Quanto à alegada e infundada contradição, leia-se o segmento factual em causa: 18) À data de Junho de 2001, o veículo valia pelo menos €12.500,00; 19) O R. apropriou-se do valor aludido em 18) sem o ter partilhado.
Improcede o recurso, também nesta parte.

4. Fundamentos de facto
Face à decisão que antecede, considerando a supressão do facto 12.º e a alteração do facto 8.º, constantes do elenco factual da sentença, passa a ser a seguinte a factualidade relevante provada:
1) A. e R. celebraram casamento católico, sem convenção antenupcial, no dia 3 de Fevereiro de 1979, na igreja paroquial de ….
2) No dia 6 de Junho de 2001, a A. instaurou contra o R. acção de divórcio litigioso, o qual veio a ser decretado por sentença judicial em 27 de Fevereiro de 2002, que transitou em julgado no dia 11 de Março de 2002.
3) Na constância do matrimónio, quer a A., quer o R. exerciam actividades comerciais em nome individual.
4) A A. ainda mantém, hoje em dia, essa actividade comercial de exploração de um estabelecimento comercial de cafetaria.
5) O R., embora já não exerça a sua actividade de empreiteiro de construção civil, hoje em dia, exerceu-a durante o casamento.
6) Após o divórcio, e na partilha que subsequentemente àquele instaurou, o R. não relacionou os montantes de Esc: 2.000.000$00, 1.000.000$00, 500.00$00 e 500.00$00, assim como não relacionou o veículo automóvel de marca Nissan, modelo …, de matrícula ..-..-DB.
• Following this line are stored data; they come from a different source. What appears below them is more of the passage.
(** C10. The failure test on a text returned by an agent is the
    case-sensitive search for "Error": a text counts as a failure exactly
    when it is [pre + "Error" + post]. A round returns the empty result
    exactly when the problem, the student's response or the feedback holds
    the marker, and otherwise returns its record; a synthesized topic is
    appended exactly when it is non-empty, holds no marker and is new. The
    student's own failure text holds the marker, a response the model did
    produce is passed on as it is and tested all the same, so a legitimate
    text that mentions "Error" counts as a failure, and a failure text in
    another case ("error", "ERROR") counts as a success. *)
Theorem error_marker_is_the_substring_Error (topic difficulty : string) (n : Z)
  (s : State W) :
  let env := self s in
  let gen := generate_learning_material topic difficulty (world s) in
  (forall text,
     has_error_marker text = true
     <-> exists pre post, text = pre +:+ "Error" +:+ post)
  /\ (forall action w2,
        choose_action (q_learner env) topic gen.2 = (Py.Ok action, w2) ->
        let sol := solve_problem (student env) gen.1 w2 in
        let ev := evaluate_student_response gen.1 sol.1 sol.2 in
        let failed := has_error_marker gen.1 || has_error_marker sol.1
                      || has_error_marker ev.1 in
        (run_interaction_round topic difficulty n s).1
        = if failed then Py.Ok None
          else Py.Ok (Some (completed_round env topic difficulty gen.1 action
                              sol.1 ev.1)))
  /\ (forall h,
        let current_topic := default "general knowledge" (last (topics s)) in
        let new_topic :=
          (synthesize_new_topic current_topic (performance_summary h) (world s)).1 in
        topics (synthesize_step h s).2
        = if Py.truthy new_topic && negb (has_error_marker new_topic)
             && negb (bool_decide (new_topic ∈ topics s))
          then topics s ++ [new_topic] else topics s)
  /\ (forall st problem w,
        let out := solve_problem st problem w in
        has_error_marker out.1 = true
        \/ exists prompt r w',
             generate_response prompt (student_model st) w = (Some r, w')
             /\ out = (r, w'))
  /\ has_error_marker "Error: Could not generate student response." = true
  /\ has_error_marker "A Type I Error is a false positive." = true
  /\ has_error_marker "error: could not generate a problem" = false
  /\ has_error_marker "ERROR" = false.
Proof.
  cbv zeta. split_and!; try reflexivity.
  - intros text. apply str_in_spec.
  - intros action w2 Hc. rewrite run_interaction_round_unfold. cbv zeta.
    destruct (has_error_marker _); [done|]. rewrite Hc.
    destruct (has_error_marker _); [done|].
    by destruct (has_error_marker _).
  - intros h. by rewrite synthesize_step_unfold.
  - intros st problem w. unfold solve_problem.
    destruct (generate_response _ _ w) as [[r|] w'] eqn:E; [|by left].
    destruct (Py.truthy r); [|by left].
    right. by eexists _, r, w'.
Qed.

End RoundFacts.

(** ** Summary statistics *)

(** C8. On an empty results sequence [get_summary_statistics] returns the
    zero summary (0 rounds, 0.0 for the three rewards, no topic). On a
    non-empty one it returns the number of records, the arithmetic mean of
    the recorded rewards (their sum from the left, starting at 0.0, divided
    by their number), the results of [min] and [max] on the recorded
    rewards (the least and the greatest of them, rewards being numbers), and
    the set of the topics of the records. The mean of a single reward is
    that reward, and the mean of 1.0, 0.5 and -1.5 is 0.0. *)
Theorem summary_statistics_spec (env : LearningEnvironment) :
  let results := simulation_results env in
  let rewards := map reward results in
  let st := get_summary_statistics env in
  (results = [] -> st = zero_summary)
  /\ (results <> [] ->
      total_rounds st = Z.of_nat (length results)
      /\ average_reward st = arithmetic_mean rewards
      /\ average_reward st
         = (fold_left PrimFloat.add rewards 0
            / PrimFloat.of_uint63 (Uint63.of_Z (total_rounds st)))%float
      /\ Py.min rewards = Py.Ok (min_reward st)
      /\ Py.max rewards = Py.Ok (max_reward st)
      /\ (Forall PyFloat.is_number rewards ->
          is_minimum (min_reward st) rewards /\ is_maximum (max_reward st) rewards)
      /\ (forall t, t ∈ unique_topics_covered st
                    <-> exists rd, rd ∈ results /\ topic rd = t))
  /\ (forall r, r ∈ reward_values -> arithmetic_mean [r] = r)
  /\ arithmetic_mean [1; 0.5; -1.5]%float = 0%float.
Proof.
  cbv zeta. split_and!.
  - unfold get_summary_statistics. by destruct (simulation_results env).
  - unfold get_summary_statistics.
    destruct (simulation_results env) as [|res rest]; [done|]. intros _.
    cbn [total_rounds average_reward min_reward max_reward unique_topics_covered].
    split_and!.
    + reflexivity.
    + apply mean_arithmetic.
    + rewrite mean_arithmetic. unfold arithmetic_mean. by rewrite length_map.
    + reflexivity.
    + reflexivity.
    + intros Hn. split; [by apply min_from_spec | by apply max_from_spec].
    + intros t. rewrite elem_of_list_to_set, elem_of_map.
      split; [intros [rd [-> Hrd]]; by exists rd | intros [rd [Hrd <-]]; by exists rd].
  - intros r Hr. unfold reward_values in Hr.
    repeat (apply elem_of_cons in Hr as [->|Hr]);
      [vm_compute; reflexivity .. | by apply elem_of_nil in Hr].
  - vm_compute. reflexivity.
Qed.

(** ** The simulation loop *)

Section SimulationFacts.

Context `{World W}.

Lemma count_app (kind : Call -> bool) (l k : list Call) :
  count kind (l ++ k) = (count kind l + count kind k)%nat.
Proof. unfold count. by rewrite List.filter_app, length_app. Qed.

Lemma new_calls_trans (s1 s2 s3 : State W) (l k : list Call) :
  new_calls s1 s2 l -> new_calls s2 s3 k -> new_calls s1 s3 (l ++ k).
Proof. unfold new_calls. intros -> ->. by rewrite app_assoc. Qed.

Lemma new_calls_count (kind : Call -> bool) (s s' : State W) (l : list Call) :
  new_calls s s' l -> count kind (calls s') = (count kind (calls s) + count kind l)%nat.
Proof. unfold new_calls. intros ->. apply count_app. Qed.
7) Com os rendimentos auferidos por via das actividades referidas em 4) e 5) A. e R. conseguiram poupar algum dinheiro que investiram na aquisição de certificados de aforro.
8) Em 14.08.2000, a A. e R. adquiriram 4000 certificados de aforro ao preço de Esc. 500$00 cada um, num total de Esc. 2.000.000$00, com o n.° ……….
9) Em 22.08.2000, o R. adquiriu 2000 certificados de aforro ao preço de Esc. 500$00 cada um, num total de Esc. 1.000.000$00, com o n° ……….
10) Em 14.09.2000, a A. e o R. adquiriram 1000 certificados de aforro ao preço de Esc. 500$00 cada um, num total de Esc 500.000$00, com o n° ……….
11) Em 14.09.2000, a A. e o R. adquiriram 1.000 certificados de aforro ao preço de Esc. 500$00 cada um, num total de Esc. 500.000$00, com o n.° ……….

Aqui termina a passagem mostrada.